Teaching and the struggle for justice
Review by Alpesh Maisuria
Marc Pruyn and Luis Huerta-Charles have assembled an impressive community of well-known scholars to contribute to this timely book*. Teaching Peter McLaren's work is absolutely crucial in the face of increasing mass injustice in a capitalist world where the tentacles of globalisation spread wider and wider.
This is an invigorating book that pays tribute to one of the most prolific theoreticians of the last 20 years. The locus of the essays is the struggle for justice through the contribution of McLaren's work. Aside from the theory, one of the major strengths of this book is the special attention dedicated to McLaren the human being, his personality and his character. The reader discovers that McLaren is a famous scholar but, essentially, also a gent. The book is a humbling experience in this sense.
One of the great assets of this book is the range of contributors in terms of global area and cross-disciplinarity, who reflect the rippling influence of McLaren's work. Numerically it also boasts a composition of 16 contributors, who make up four parts entitled: Introduction and Contexts, The Arc and the Impact of McLaren's work, McLaren Across Contexts, and finally McLaren the Marxist. Collectively the authors succinctly capture McLaren's history from the counter-culture of the 1960s, his stint with postmodernism, and his evolution from critical pedagogy to revolutionary pedagogy.
The first part of the book is a personal journey through how and when people have found the McLarian pedagogic spirit. The editors, then Shirley Steinberg, and Antonia Darder open the book by warmly describing how McLaren and his work have affected, influenced and stimulated their own scholarly activity, and those who they have taught. These accounts are written with passion and the reader is unwittingly forced to think about their own journey of discovery.
In part two Roberto Bahruth, Zeus Leonardo, and Alipio Casali with Ana Maria Arjaujo Freire embark on a mission to elaborate the ways in which McLaren's work is adaptable and can be reconfigured for every context. The contributors remark that McLarian ideas are not confined by spaces or places. They are powerful because they face the challenge as posed by oppression, neo-liberalism, cruel capitalism, oppressive hegemony, and confirmative pedagogy - all of which are global viruses.

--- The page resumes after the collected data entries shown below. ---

(* ===== verification/DiskPool.v ===== *)
(** * Single-file disk pool (moli-disk-pool)

    [AllocationState] with its two free-space indexes (allocation.rs), the
    file loops over partial and interrupted transfers (file.rs), the pool
    operations (pool.rs) and the two owning handles with their destructors
    (reservation.rs, data.rs).  The debug build is modelled: a failed
    [debug_assert!] is a panic.  The operating system answers each positioned
    read or write from a script of [io_response]s. *)

From S2P Require Import Prelude.
From Stdlib Require Import Strings.Byte.

#[local] Open Scope N_scope.

Notation byte := Byte.byte.

(** ** allocation.rs *)
Record Extent := mk_extent { offset : N; len : N }.

#[global] Instance Extent_eq_dec : EqDecision Extent.
Proof. solve_decision. Defined.

Record AllocationState := mk_alloc {
  may_write : bool;
  file_tail : N;
  free_chunks_by_offset : gmap N N;
  free_chunks_by_size : gset (N * N);
  free_bytes : N
}.

Definition debug_assert (b : bool) : run unit := if b then Ret tt else Panic.

Definition insert_free_chunk (s : AllocationState) (e : Extent) : run AllocationState :=
  _ ← debug_assert (bool_decide (free_chunks_by_offset s !! offset e = None));
  _ ← debug_assert (bool_decide ((len e, offset e) ∉ free_chunks_by_size s));
  Ret (mk_alloc (may_write s) (file_tail s)
         (<[offset e := len e]> (free_chunks_by_offset s))
         ({[(len e, offset e)]} ∪ free_chunks_by_size s)
         (free_bytes s)).

Definition remove_free_chunk (s : AllocationState) (e : Extent) : run AllocationState :=
  _ ← debug_assert (bool_decide (free_chunks_by_offset s !! offset e = Some (len e)));
  _ ← debug_assert (bool_decide ((len e, offset e) ∈ free_chunks_by_size s));
  Ret (mk_alloc (may_write s) (file_tail s)
         (delete (offset e) (free_chunks_by_offset s))
         (free_chunks_by_size s ∖ {[(len e, offset e)]})
         (free_bytes s)).

Definition set_free_bytes (s : AllocationState) (n : N) : AllocationState :=
  mk_alloc (may_write s) (file_tail s) (free_chunks_by_offset s) (free_chunks_by_size s) n.

(** [free_chunks_by_size.range((size, 0)..=(size, u64::MAX)).next()] *)
Definition first_of_size (s : AllocationState) (size : N) : option (N * N) :=
  min_by snd (filter (λ p, p.1 = size ∧ p.2 ≤ u64_max) (elements (free_chunks_by_size s))).

(** [free_chunks_by_size.last()]; only its size is used. *)
Definition largest_chunk (s : AllocationState) : option (N * N) :=
  max_by fst (elements (free_chunks_by_size s)).

(** The [if let Some(exact_fit)] expression of [find_free_chunk]: [Ret None]
    is its early [return None]. *)
Definition choose_chunk (s : AllocationState) (size : N) : run (option (N * N)) :=
  match first_of_size s size with
  | Some exact_fit => Ret (Some exact_fit)
  | None =>
      match largest_chunk s with
      | None => Ret None
      | Some (largest_size, _) =>
          if largest_size <=? size then Ret None
          else Some <$> expect (first_of_size s largest_size)
      end
  end.

Definition find_free_chunk (s : AllocationState) (size : N)
    : run (AllocationState * option Extent) :=
  choice ← choose_chunk s size;
  match choice with
  | None => Ret (s, None)
  | Some (chunk_size, off) =>
      remainder_offset ← add64 off size;
      s1 ← remove_free_chunk s (mk_extent off chunk_size);
      left ← sub64 (free_bytes s1) size;
      let s2 := set_free_bytes s1 left in
      if size <? chunk_size then
        s3 ← insert_free_chunk s2 (mk_extent remainder_offset (chunk_size - size));
        Ret (s3, Some (mk_extent off size))
      else Ret (s2, Some (mk_extent off chunk_size))
  end.

(** [free_chunks_by_offset.range(..o).next_back()] and [.range(o..).next()] *)
Definition left_neighbour (s : AllocationState) (o : N) : option (N * N) :=
  max_by fst (filter (λ p, p.1 < o) (map_to_list (free_chunks_by_offset s))).

Definition right_neighbour (s : AllocationState) (o : N) : option (N * N) :=
  min_by fst (filter (λ p, o ≤ p.1) (map_to_list (free_chunks_by_offset s))).

Definition merge_left (s : AllocationState) (merged : Extent) : run (AllocationState * Extent) :=
  match left_neighbour s (offset merged) with
  | None => Ret (s, merged)
  | Some (left_offset, left_len) =>
      left_end ← add64 left_offset left_len;
      _ ← debug_assert (left_end <=? offset merged);
      if left_end =? offset merged then
        s1 ← remove_free_chunk s (mk_extent left_offset left_len);
        n ← add64 (len merged) left_len;
        Ret (s1, mk_extent left_offset n)
      else Ret (s, merged)
  end.

Definition merge_right (s : AllocationState) (merged : Extent) : run (AllocationState * Extent) :=
  match right_neighbour s (offset merged) with
  | None => Ret (s, merged)
  | Some (right_offset, right_len) =>
      merged_end ← add64 (offset merged) (len merged);
      _ ← debug_assert (merged_end <=? right_offset);
      if merged_end =? right_offset then
        s1 ← remove_free_chunk s (mk_extent right_offset right_len);
        n ← add64 (len merged) right_len;
        Ret (s1, mk_extent (offset merged) n)
      else Ret (s, merged)
  end.

Definition release_chunk (s : AllocationState) (e : Extent) : run AllocationState :=
  '(s1, m1) ← merge_left s e;
  '(s2, m2) ← merge_right s1 m1;
  s3 ← insert_free_chunk s2 m2;
  n ← add64 (free_bytes s3) (len e);
  Ret (set_free_bytes s3 n).

(** ** file.rs

    The backing file and the operating system.  A script of responses decides
    how much each positioned read or write transfers (never more than asked
    for, and for a read never past the end of the file), whether it is
    interrupted or fails; past its end every transfer is complete. *)
Inductive io_error := InvalidInput | WriteZero | UnexpectedEof | OsError (code : N).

In part three, Pep Leistyne, and Marcia Moraes show us that McLaren's theories are not bound to particular contexts or a specific situation. Alicia de Alba and Marcela Gonzalalez Arenas also point out the paradoxes and counter-clarity that results from the challenge arising from what is described here as "cultural contact".
Mike Cole, Ramin Farahmandpur, Dave Hill, and Curry Matlott in the final chapter provide an analysis of the contribution that McLaren has had by consolidating critical and revolutionary pedagogy with a Marxist and socialist ideology.
This book is humorous, stimulating, and in parts highly praises McLaren and his work. By the same token the book also deals with the criticisms, especially the section entitled Criticisms from Students and the Academy. This deals frankly and openly about challenges students have in intellectually accessing and grasping McLaren's theories and concepts. The book deals with his acknowledgement of post-modern theory, which many scholars, including Cole and Hill who feature in this book, believe to be incompatible with raison d'etre of Marxism. This is an exemplar of the exhilarating arguments contained in this book.
The writing style of this book is geared to the teacher, but also to students beginning their journey into academia who will find it understandable, although in parts a dictionary of "critical thought" may be handy. It would undeniably be of benefit to be familiar with the works of Paulo Freire, Antonio Gramsci, and Karl Marx.
But this is a must read book for anyone interested in critical theory. It captures wonderfully the compelling theories and endearing personality of Peter McLaren, and the effect he has had on renowned scholars. I challenge anyone to read this book and not feel a sense of hope afterwards.